The role of sRAGE in cardiovascular diseases.

机构信息

Department of Nephrology, Ghent University Hospital, Ghent, Belgium.

Department of Diagnostic Sciences, Ghent University, Ghent, Belgium.

出版信息

Adv Clin Chem. 2023;117:53-102. doi: 10.1016/bs.acc.2023.08.005. Epub 2023 Sep 19.

Abstract

Advanced glycation end products (AGEs), by-products of glucose metabolism, have been linked to the emergence of cardiovascular disorders (CVD). AGEs can cause tissue damage in four different ways: (1) by altering protein function, (2) by crosslinking proteins, which makes tissue stiffer, (3) by causing the generation of free radicals, and (4) by activating an inflammatory response after binding particular AGE receptors, such as the receptor for advanced glycation end products (RAGE). It is suggested that the soluble form of RAGE (sRAGE) blocks ligand-mediated pro-inflammatory and oxidant activities by serving as a decoy.
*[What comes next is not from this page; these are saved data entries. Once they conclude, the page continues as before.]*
(* ===== verification/Triples.v ===== *)
(** * Triples for the effect monad

    [triple P Q m]: started in tables that satisfy [P], [m] leaves tables that
    satisfy [P] however it ends, and a value it returns satisfies [Q].  The
    precondition is an invariant of the tables, so errors that are swallowed and
    loops over rows that were read earlier need no more than [P] and [Q]. *)
From S2P Require Import Prelude Monad.


Definition triple {T A E} (P : T → Prop) (Q : A → Prop) (m : M T A E) : Prop :=
  ∀ e, P (env_db e) → P (env_db (snd (m e))) ∧ ∀ a, fst (m e) = Ok a → Q a.
Abbreviation maintains P m := (triple P (λ _, True) m).

Section triples.
Context {T : Type} (P : T → Prop).

Lemma triple_conseq {A E} (Q R : A → Prop) (m : M T A E) :
  (∀ a, Q a → R a) → triple P Q m → triple P R m.
Proof. intros H Hm e He. destruct (Hm e He) as [? HQ]. split; [done|]. auto. Qed.
Lemma triple_ret {A E} (Q : A → Prop) a : Q a → triple P Q (ret (E := E) a).
Proof. intros H e He. split; [done|]. by intros ? [= <-]. Qed.
Lemma triple_throw {A E} (Q : A → Prop) (x : E) : triple P Q (throw x).
Proof. by intros e He. Qed.
Lemma triple_bind {A B E} (Q : A → Prop) (R : B → Prop) (m : M T A E) k :
  triple P Q m → (∀ a, Q a → triple P R (k a)) → triple P R (bind m k).
Proof.
  intros Hm Hk e He. destruct (Hm e He) as [He1 HQ]. unfold bind.
  destruct (m e) as [[a|x] e1]; simpl in *; [apply Hk; auto|done].
Qed.
Lemma triple_map_err {A E F} (Q : A → Prop) (f : E → F) (m : M T A E) :
  triple P Q m → triple P Q (map_err f m).
Proof.
  intros Hm e He. destruct (Hm e He) as [He1 HQ]. unfold map_err.
  destruct (m e) as [[a|x] e1]; simpl in *; (split; [done|]); naive_solver.
Qed.
Lemma triple_attempt {A E F} (Q : A → Prop) (m : M T A E) :
  triple P Q m → triple P (λ r, ∀ a, r = Ok a → Q a) (attempt (F := F) m).
Proof.
  intros Hm e He. destruct (Hm e He) as [He1 HQ]. unfold attempt.
  destruct (m e) as [r e1]. split; [done|]. intros ? [= <-]. auto.
Qed.
Lemma triple_stmt {A} (Q : A → Prop) (f : T → option (A * T)) :
  (∀ t a t', P t → f t = Some (a, t') → P t' ∧ Q a) → triple P Q (stmt f).
Proof.
  intros H e He. unfold stmt. destruct (faulty e); [done|].
  destruct (f (env_db e)) as [[a t]|] eqn:E; simpl; [|done].
  destruct (H _ _ _ He E). split; [done|]. by intros ? [= <-].
Qed.
Lemma triple_query {A} (Q : A → Prop) (f : T → A) :
  (∀ t, P t → Q (f t)) → triple P Q (query f).
Proof. intros H. apply triple_stmt. intros t a t' Ht [= <- <-]. auto. Qed.
Lemma triple_exec (f : T → T) : (∀ t, P t → P (f t)) → maintains P (exec f).
Proof. intros H. apply triple_stmt. intros t a t' Ht [= <- <-]. auto. Qed.
Lemma triple_now {E} : maintains P (now (E := E)).
Proof. by intros e He. Qed.
Lemma triple_new_v4 {E} : maintains P (new_v4 (E := E)).
Proof. by intros e He. Qed.
Lemma triple_guard {E} b (x : E) : maintains P (guard b x).
Proof. intros e He. by destruct b. Qed.
Lemma triple_of_option {A E} (x : E) (o : option A) : triple P (λ a, o = Some a) (of_option x o).
Proof. intros e He. destruct o; simpl; [|done]. split; [done|]. by intros ? [= ->]. Qed.
Lemma triple_mfor {A E} (xs : list A) (body : A → M T unit E) :
  (∀ x, x ∈ xs → maintains P (body x)) → maintains P (mfor xs body).
Proof.
  intros H. induction xs as [|x xs IH]; simpl; [by apply triple_ret|].
  apply (triple_bind (λ _, True)); [apply H; by left|]. intros _ _. apply IH. intros y Hy. apply H. by right.
Qed.
(** A computation that leaves alone the part [φ] of the tables that [P] is about. *)
Section framed.
Context {X : Type} (φ : T → X).
Hypothesis only_φ : ∀ t t', φ t' = φ t → P t → P t'.
Lemma triple_keeps {A E} (m : M T A E) : keeps φ m → maintains P m.
Proof. intros H e He. split; [by apply (only_φ (env_db e))|done]. Qed.
(** .. and that never returns. *)
Lemma triple_never {A E} (m : M T A E) :
  keeps φ m → (∀ e a e', m e ≠ (Ok a, e')) → triple P (λ _, False) m.
Proof.
  intros H Hne e He. split; [by apply (only_φ (env_db e))|]. intros a Ha.
  apply (Hne e a (snd (m e))). rewrite <- Ha. by destruct (m e).
Qed.
End framed.
Lemma triple_run {A E} (Q : A → Prop) (m : M T A E) e r e' :
  m e = (r, e') → triple P Q m → P (env_db e) → P (env_db e').
Proof. intros Hr Hm He. destruct (Hm e He) as [H _]. by rewrite Hr in H. Qed.
End triples.

Create HintDb triples discriminated.
#[export] Hint Resolve triple_ret triple_throw triple_now triple_new_v4 triple_guard : triples.

(** [attempt m ;;; ret tt]: the outcome is dropped. *)
Lemma triple_ignore {T A E F} (P : T → Prop) (m : M T A E) :
  maintains P m → maintains P (attempt (F := F) m ;;; ret tt).
Proof.
  intros H. eapply triple_bind; [by apply triple_attempt|]. intros ? _. by apply triple_ret.
Qed.

(** ** Computations that respect a preorder on environments

    The properties of a history ("nothing is lost", "a retired key stays
    retired") are preorders; an operation has the property when each of its
    statements does, whatever it returns and wherever it fails. *)

Definition respects {T A E} (R : Env T → Env T → Prop) (m : M T A E) : Prop := ∀ e, R e (snd (m e)).

Section respects.
Context {T : Type} (R : Env T → Env T → Prop) `{!PreOrder R}.

Lemma respects_ret {A E} (a : A) : respects R (ret (E := E) a).
Proof. by intros e. Qed.
Lemma respects_throw {A E} (x : E) : respects R (throw (A := A) x).
Proof. by intros e. Qed.
Lemma respects_bind {A B E} (m : M T A E) (k : A → M T B E) :
  respects R m → (∀ a, respects R (k a)) → respects R (bind m k).
Proof.
  intros Hm Hk e. specialize (Hm e). unfold bind.
  destruct (m e) as [[a|x] e1]; simpl in *; [|done]. by etrans; [|apply Hk].
Qed.
Lemma respects_map_err {A E F} (f : E → F) (m : M T A E) : respects R m → respects R (map_err f m).
Proof. intros H e. specialize (H e). unfold map_err. by destruct (m e) as [[?|?] ?]. Qed.
Lemma respects_attempt {A E F} (m : M T A E) : respects R m → respects R (attempt (F := F) m).
Proof. intros H e. specialize (H e). unfold attempt. by destruct (m e). Qed.
Lemma respects_stmt {A} (f : T → option (A * T)) :
  (∀ e, R e (pop_fault e)) →
  (∀ e a t, f (env_db e) = Some (a, t) → R e (with_db t (pop_fault e))) → respects R (stmt f).
Proof.
  intros Hp H e. unfold stmt. destruct (faulty e); [apply Hp|].
  destruct (f (env_db e)) as [[a t]|] eqn:E; [by eapply H|apply Hp].
Qed.
Lemma respects_query {A} (f : T → A) :
  (∀ e, R e (pop_fault e)) → respects R (query f).
Proof. intros Hp. apply respects_stmt; [done|]. intros e a t [= _ <-]. destruct e. apply Hp. Qed.
Lemma respects_exec (f : T → T) :
  (∀ e, R e (pop_fault e)) → (∀ e, R e (with_db (f (env_db e)) (pop_fault e))) → respects R (exec f).
Proof. intros Hp H. apply respects_stmt; [done|]. intros e a t [= _ <-]. apply H. Qed.
Lemma respects_reads {A E} (f : T → A) : respects R (reads (E := E) f).
Proof. by intros e. Qed.
Lemma respects_now {E} : respects R (now (E := E)).
Proof. by intros e. Qed.
Lemma respects_modify {E} (f : T → T) :
  (∀ e, R e (with_db (f (env_db e)) e)) → respects R (modify (E := E) f).
Proof. intros H e. apply H. Qed.
Lemma respects_guard {E} b (x : E) : respects R (guard b x).
Proof. intros e. by destruct b. Qed.
Lemma respects_of_option {A E} (x : E) (o : option A) : respects R (of_option x o).
Proof. intros e. by destruct o. Qed.
Lemma respects_run {A E} (m : M T A E) e r e' : respects R m → m e = (r, e') → R e e'.
Proof. intros H Hm. specialize (H e). by rewrite Hm in H. Qed.
End respects.

Create HintDb respects discriminated.

(** Follows the code down to its statements, or to what the hints know. *)
Ltac respects :=
  repeat first
    [ done | solve [auto with respects nocore]
    | apply respects_ret; apply _ | apply respects_throw; apply _ | apply respects_reads; apply _
    | apply respects_now; apply _ | apply respects_guard; apply _ | apply respects_of_option; apply _
    | apply respects_bind; [apply _| |intros ?]
    | apply respects_map_err | apply respects_attempt
    | match goal with |- respects _ (match ?x with _ => _ end) => destruct x eqn:? end
    | match goal with |- respects _ (let '(_, _) := ?x in _) => destruct x end ].

(** ** Invariants of the tables

    [maintains P m]: [m] keeps an invariant, whatever it returns. *)
Section maintains.
Context {T : Type} (P : T → Prop).

Lemma maintains_bind {A B E} (m : M T A E) (k : A → M T B E) :
  maintains P m → (∀ a, maintains P (k a)) → maintains P (bind m k).
Proof. intros Hm Hk. eapply triple_bind; [exact Hm|]. intros a _. apply Hk. Qed.
Lemma maintains_weaken {A E} (Q : A → Prop) (m : M T A E) : triple P Q m → maintains P m.
Proof. by apply triple_conseq. Qed.
Lemma maintains_ret {A E} (a : A) : maintains P (ret (E := E) a).
Proof. by apply triple_ret. Qed.
Lemma maintains_attempt {A E F} (m : M T A E) : maintains P m → maintains P (attempt (F := F) m).
Proof. intros H. by eapply maintains_weaken, triple_attempt. Qed.
Lemma maintains_of_option {A E} (x : E) (o : option A) : maintains P (of_option x o).
Proof. eapply maintains_weaken, triple_of_option. Qed.
Lemma maintains_query {A} (f : T → A) : maintains P (query f).
Proof. by apply triple_query. Qed.
Lemma maintains_transaction {A E} (of_sqlx : SqlxError → E) (body : M T A E) :
  maintains P body → maintains P (transaction of_sqlx body).
Proof.
  intros Hb e He. unfold transaction, map_err, exec, stmt. destruct (faulty e); [done|]. simpl.
  destruct (Hb (with_db (id (env_db e)) (pop_fault e)) He) as [H2 _].
  destruct (body _) as [[a|x] e2]; simpl in *; [|done]. by destruct (faulty e2).
Qed.
(** .. with what its first part finds out about the tables. *)
Lemma maintains_learn {A B E} (Q : A → T → Prop) (m : M T A E) (k : A → M T B E) :
  (∀ e, P (env_db e) → P (env_db (snd (m e))) ∧ ∀ a, fst (m e) = Ok a → Q a (env_db (snd (m e)))) →
  (∀ a t, Q a t → P t) → (∀ a, maintains (Q a) (k a)) → maintains P (bind m k).
Proof.
  intros Hm Hq Hk e He. split; [|done]. destruct (Hm e He) as [H1 H2]. unfold bind.
  destruct (m e) as [[a|x] e1]; simpl in *; [|done]. apply (Hq a). by apply Hk, H2.
Qed.
End maintains.

Lemma maintains_and {T A E} (P R : T → Prop) (m : M T A E) :
  maintains P m → maintains R m → maintains (λ t, P t ∧ R t) m.
Proof. intros H1 H2 e [? ?]. split; [|done]. split; [by apply H1|by apply H2]. Qed.

Create HintDb maintain discriminated.

(** Follows the code down to its statements, or to what the hints know. *)
Ltac maintain :=
  repeat first
    [ solve [auto with maintain nocore]
    | apply maintains_ret | apply triple_throw | apply triple_now | apply triple_new_v4 | apply triple_guard
    | apply maintains_of_option | apply maintains_query
    | apply maintains_bind; [|intros ?]
    | apply triple_map_err | apply maintains_attempt | apply maintains_transaction
    | apply triple_mfor; intros ? _
    | match goal with |- triple _ _ (match ?x with _ => _ end) => destruct x eqn:? end
    | match goal with |- triple _ _ (let '(_, _) := ?x in _) => destruct x end ].
(* ===== verification/Model.v ===== *)
(** * The data model of the trading back end

    The structs and enums of [src/models], [src/balances/model.rs],
    [src/ledger/model.rs], [src/settlement/model.rs] and
    [src/accounts/model.rs], the events of [src/db/redis.rs], and the
    database [CoreDb] whose tables hold them.  Timestamps are seconds. *)
From Stdlib Require DecimalString DecimalN DecimalPos.
From stdpp Require Import gmap.
From S2P Require Import Prelude Monad Float64.

(** ** Balances and the ledger *)

Inductive Asset := USDC | ETH | BTC | SOL.
#[export] Instance Asset_eq_dec : EqDecision Asset.
Proof. solve_decision. Defined.

Record Balance := mkBalance {
  b_id : Uuid;
  b_account_id : Uuid;
  b_asset : Asset;
  b_available_balance : Z;
  b_locked_balance : Z;
  b_updated_at : Z;
}.

Inductive EntryType := DEBIT | CREDIT.
Inductive ReferenceType := TRADE | DEPOSIT | WITHDRAWAL | FEE.
#[export] Instance EntryType_eq_dec : EqDecision EntryType.
Proof. solve_decision. Defined.
#[export] Instance ReferenceType_eq_dec : EqDecision ReferenceType.
Proof. solve_decision. Defined.

Record LedgerEntry := mkLedgerEntry {
  l_id : Uuid;
  l_account_id : Uuid;
  l_asset : Asset;
  l_amount : Z;
  l_entry_type : EntryType;
  l_reference_type : ReferenceType;
  l_reference_id : Uuid;
  l_created_at : Z;
}.

(** ** Accounts (and the users they belong to) *)

Record User := mkUser {
  u_id : Uuid;
  u_email : string;
  u_password_hash : string;
  u_created_at : Z;
  u_updated_at : Z;
}.

Inductive AccountType := Spot.

Record Account := mkAccount {
  a_id : Uuid;
  a_user_id : Uuid;
  a_account_type : AccountType;
  a_created_at : Z;
}.

(** ** Intents, bids, fills, executions *)

Inductive IntentStatus :=
| IOpen | IBidding | IMatched | IPartiallyFilled | IExecuting
| ICompleted | IFailed | ICancelled | IExpired.
#[export] Instance IntentStatus_eq_dec : EqDecision IntentStatus.
Proof. solve_decision. Defined.

Inductive OrderType := Market | Limit | Stop.
#[export] Instance OrderType_eq_dec : EqDecision OrderType.
Proof. solve_decision. Defined.

Record Intent := mkIntent {
  i_id : Uuid;
  i_user_id : string;
  i_token_in : string;
  i_token_out : string;
  i_amount_in : Z;
  i_min_amount_out : Z;
  i_deadline : Z;
  i_status : IntentStatus;
  i_created_at : Z;
  i_order_type : OrderType;
  i_limit_price : option Z;
  i_stop_price : option Z;
  i_stop_side : option string;
  i_triggered_at : option Z;
  i_source_chain : string;
  i_destination_chain : string;
  i_cross_chain : bool;
}.
Lemma key_decide (acc a : Uuid) (asset b : Asset) (z : Z) :
  (if (acc =? a)%N && bool_decide (asset = b) then z else 0%Z) =
  (if decide ((acc, asset) = (a, b)) then z else 0%Z).
Proof.
  case_decide as D.
  - injection D as <- <-. by rewrite N.eqb_refl, bool_decide_eq_true_2.
  - destruct (_ && _) eqn:E; [|done]. exfalso. apply D.
    apply andb_true_iff in E as [->%N.eqb_eq ->%bool_decide_eq_true]. done.
Qed.

Lemma entry_effect_key acc asset e x y :
  l_account_id e = acc → l_asset e = asset →
  entry_effect x y e = if decide ((acc, asset) = (x, y)) then LedgerRepository.signed_amount e else 0%Z.
Proof. intros <- <-. unfold entry_effect. apply key_decide. Qed.

(** Postings to one key can be merged. *)
Lemma posts_merge p1 p2 q t t' :
  posts [p1; p2] t t' → p_key p1 = p_key q → p_key p2 = p_key q →
  (p_available p1 + p_available p2 = p_available q)%Z →
  (p_locked p1 + p_locked p2 = p_locked q)%Z → posts [q] t t'.
Proof.
  intros [K W A L T] K1 K2 Ha Hl. split; [done|done|..]; intros x Hwf.
  - rewrite A by done. simpl. unfold at_key. rewrite K1, K2. case_decide; lia.
  - rewrite L by done. simpl. unfold at_key. rewrite K1, K2. case_decide; lia.
  - rewrite T by done. simpl. unfold at_asset. rewrite K1, K2. case_decide; lia.
Qed.
(* ===== verification/Solvers.v ===== *)
(** * Solvers: [src/src/solver_reputation/{stats,repository,service}.rs]

    The registry of solvers, their reputation, and the per-solver counters the
    settlement engine keeps. *)
From stdpp Require Import gmap.
From Stdlib Require Import SpecFloat.
From S2P Require Import Prelude Monad Float64 Model.

(** ** Counters: [stats.rs] *)

Module Stats.

Definition zero_row (solver_id : Uuid) : SolverStatsRow :=
  mkStats solver_id 0 0 0 0 0 0 0 0 0.

(** INSERT .. ON CONFLICT (solver_id) DO UPDATE: [bump] adds to a row; the
    inserted row is [bump] of zeros.  solver_id REFERENCES solvers(id). *)
Definition upsert (solver_id : Uuid) (bump : SolverStatsRow → option SolverStatsRow)
  : M CoreDb unit SqlxError :=
  stmt (λ d,
    if existsb (λ r, (ss_solver_id r =? solver_id)%N) (solver_stats d) then
      rs ← sql_try_update (λ r, (ss_solver_id r =? solver_id)%N) bump (solver_stats d);
      Some (tt, set_solver_stats rs d)
    else if existsb (λ s, (so_id s =? solver_id)%N) (solvers d) then
      r ← bump (zero_row solver_id);
      Some (tt, set_solver_stats (solver_stats d ++ [r]) d)
    else None).

Definition bump_settled (volume profit latency_ms slippage_bps : Z) (r : SolverStatsRow)
  : option SolverStatsRow :=
  fills ← bigint (ss_total_fills r + 1);
  settled ← bigint (ss_total_settled r + 1);
  vol ← bigint (ss_total_volume r + volume);
  prof ← bigint (ss_total_profit r + profit);
  lat ← bigint (ss_sum_latency_ms r + latency_ms);
  slip ← bigint (ss_sum_slippage_bps r + slippage_bps);
  Some (mkStats (ss_solver_id r) (ss_total_auctions_entered r) (ss_total_auctions_won r)
          fills settled (ss_total_failed r) vol prof lat slip).

Definition record_settled_fill (solver_id : Uuid) (volume profit latency_ms slippage_bps : Z)
  : M CoreDb unit SqlxError :=
  upsert solver_id (bump_settled volume profit latency_ms slippage_bps).
Lemma adjust_lock_Ok acc a d ts e u e' :
  adjust_lock acc a d ts e = (Ok u, e') → wf_balances (balances (env_db e)) →
  ∃ bs, env_db e' = set_balances bs (env_db e) ∧
    posts (row_posting (acc, a) (unlocked_by d) (- unlocked_by d) (balances (env_db e)))
      (balances (env_db e)) bs ∧
    (0 < d → d ≤ available (balances (env_db e)) (acc, a))%Z.
Proof.
  intros H1 Hwf. unfold adjust_lock, available_for_update in H1. unfold unlocked_by.
  destruct (Z.ltb_spec 0 d) as [Hd|Hd].
  - run_inv. destruct (_ <? _)%Z eqn:Hav in H1; [by run_inv|].
    apply move_balance_Ok in H1 as (bs & Hdb & Hp & _); [|done]. exists bs. simpl in *.
    rewrite Z.opp_involutive. split_and!; [done..|]. intros _. unfold available. simpl.
    destruct (find_row acc a _) in *; simpl in *; lia.
  - destruct (Z.ltb_spec d 0) as [Hd'|Hd'].
    + apply move_balance_Ok in H1 as (bs & Hdb & Hp & _); [|done]. exists bs. split_and!; [done..|lia].
    + run_inv. replace d with 0%Z by lia. change (i64 (- 0)) with 0%Z.
      exists (balances (env_db e)). split_and!; [by destruct (env_db e)| |lia].
      unfold row_posting. destruct (find_row _ _ _); [apply posts_refl_zero|apply posts_nil].
Qed.

(** What a successful amendment does: of the new amount and the old one the
    difference, as the code computes it, changes places. *)
Record amends (id acc : Uuid) (na nm nl : option Z) (i : Intent) (a : Asset) (d d' : CoreDb)
  : Prop := {
  am_status : is_amendable (i_status i) = true;
  am_asset : Worker.parse_asset (i_token_in i) = Some a;
  am_funded : let diff := i64 (default (i_amount_in i) (as_i64 <$> na) - i_amount_in i) in
    (0 < diff → diff ≤ available (balances d) (acc, a))%Z;
  am_posts : let u := unlocked_by (i64 (default (i_amount_in i) (as_i64 <$> na) - i_amount_in i)) in
    posts (row_posting (acc, a) u (- u) (balances d)) (balances d) (balances d');
  am_intents : intents d' = sql_update (λ r, (i_id r =? id)%N)
    (amended (default (i_amount_in i) (as_i64 <$> na)) (default (i_min_amount_out i) (as_i64 <$> nm))
       (match nl with Some p => Some p | None => i_limit_price i end)) (intents d);
  am_rows : ∃ n, intent_amendments d' = intent_amendments d ++
    amendment_rows id n (default (i_amount_in i) (as_i64 <$> na))
      (default (i_min_amount_out i) (as_i64 <$> nm)) nl i;
  am_frame : set_balances [] (set_intents [] (set_intent_amendments [] d')) =
             set_balances [] (set_intents [] (set_intent_amendments [] d));
}.

Lemma amend_tx_Ok id acc na nm nl e u e' :
  amend_tx id acc na nm nl e = (Ok u, e') → wf_balances (balances (env_db e)) →
  ∃ i a, row_of id (env_db e) = Some i ∧ amends id acc na nm nl i a (env_db e) (env_db e').
Proof.
  intros H1 Hwf. apply transaction_Ok in H1 as (ex & H1 & ->). cbn [env_db pop_fault].
  unfold parse_asset in H1.
  apply bind_Ok in H1 as (o & e1 & [_ [-> ->]]%map_err_Ok%query_Ok & H1).
  apply bind_Ok in H1 as (i & e2 & [Hi ->]%of_option_Ok & H1).
  destruct (negb _) eqn:Hst in H1; [by run_inv|]. apply negb_false_iff in Hst.
  apply bind_Ok in H1 as (a & e3 & [Ha ->]%of_option_Ok & H1).
  apply bind_Ok in H1 as (ts & e4 & [-> ->]%now_Ok & H1).
  apply bind_Ok in H1 as (n & e5 & [_ [-> ->]]%map_err_Ok%query_Ok & H1).
  apply bind_Ok in H1 as (u6 & e6 & Hadj & H1).
  apply adjust_lock_Ok in Hadj as (bs & Hdb & Hp & Hf); [|done]. simpl in Hdb, Hp, Hf.
  apply amendment_rows_Ok in H1 as (e7 & H1 & Hdb7). rewrite Hdb in Hdb7.
  apply map_err_Ok, exec_Ok in H1 as [_ ->]. cbn [env_db with_db pop_fault]. rewrite Hdb7.
  exists i, a. split; [done|]. split; try done. simpl. by eexists.
Qed.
Therefore, several studies have investigated the possible anti-inflammatory and anti-oxidant characteristics of sRAGE, which may help lower the risk of CVD. According to the results of various studies, the relationship between circulating sRAGE, cRAGE, and esRAGE and CVD is inconsistent. To establish the potential function of sRAGE as a therapeutic target in the treatment of cardiovascular illnesses, additional studies are required to better understand the relationship between sRAGE and CVD. In this review, we explored the potential function of sRAGE in different CVD, highlighting unanswered concerns and outlining the possibilities for further investigation.

摘要

糖基化终产物 (AGEs) 是葡萄糖代谢的副产物,与心血管疾病 (CVD) 的出现有关。AGEs 可以通过以下四种不同的方式造成组织损伤:(1) 改变蛋白质功能,(2) 交联蛋白质,使组织变硬,(3) 产生自由基,(4) 通过与特定的 AGE 受体(如晚期糖基化终产物受体 (RAGE))结合后引发炎症反应。可溶性 RAGE(sRAGE)被认为通过充当诱饵来阻断配体介导的促炎和氧化剂活性。因此,许多研究已经研究了 sRAGE 的可能的抗炎和抗氧化特性,这可能有助于降低 CVD 的风险。根据不同研究的结果,循环 sRAGE、cRAGE 和 esRAGE 与 CVD 之间的关系不一致。为了确定 sRAGE 作为治疗心血管疾病的治疗靶点的潜在功能,需要进一步的研究来更好地理解 sRAGE 与 CVD 之间的关系。在这篇综述中,我们探讨了 sRAGE 在不同 CVD 中的潜在功能,强调了未解决的问题,并概述了进一步研究的可能性。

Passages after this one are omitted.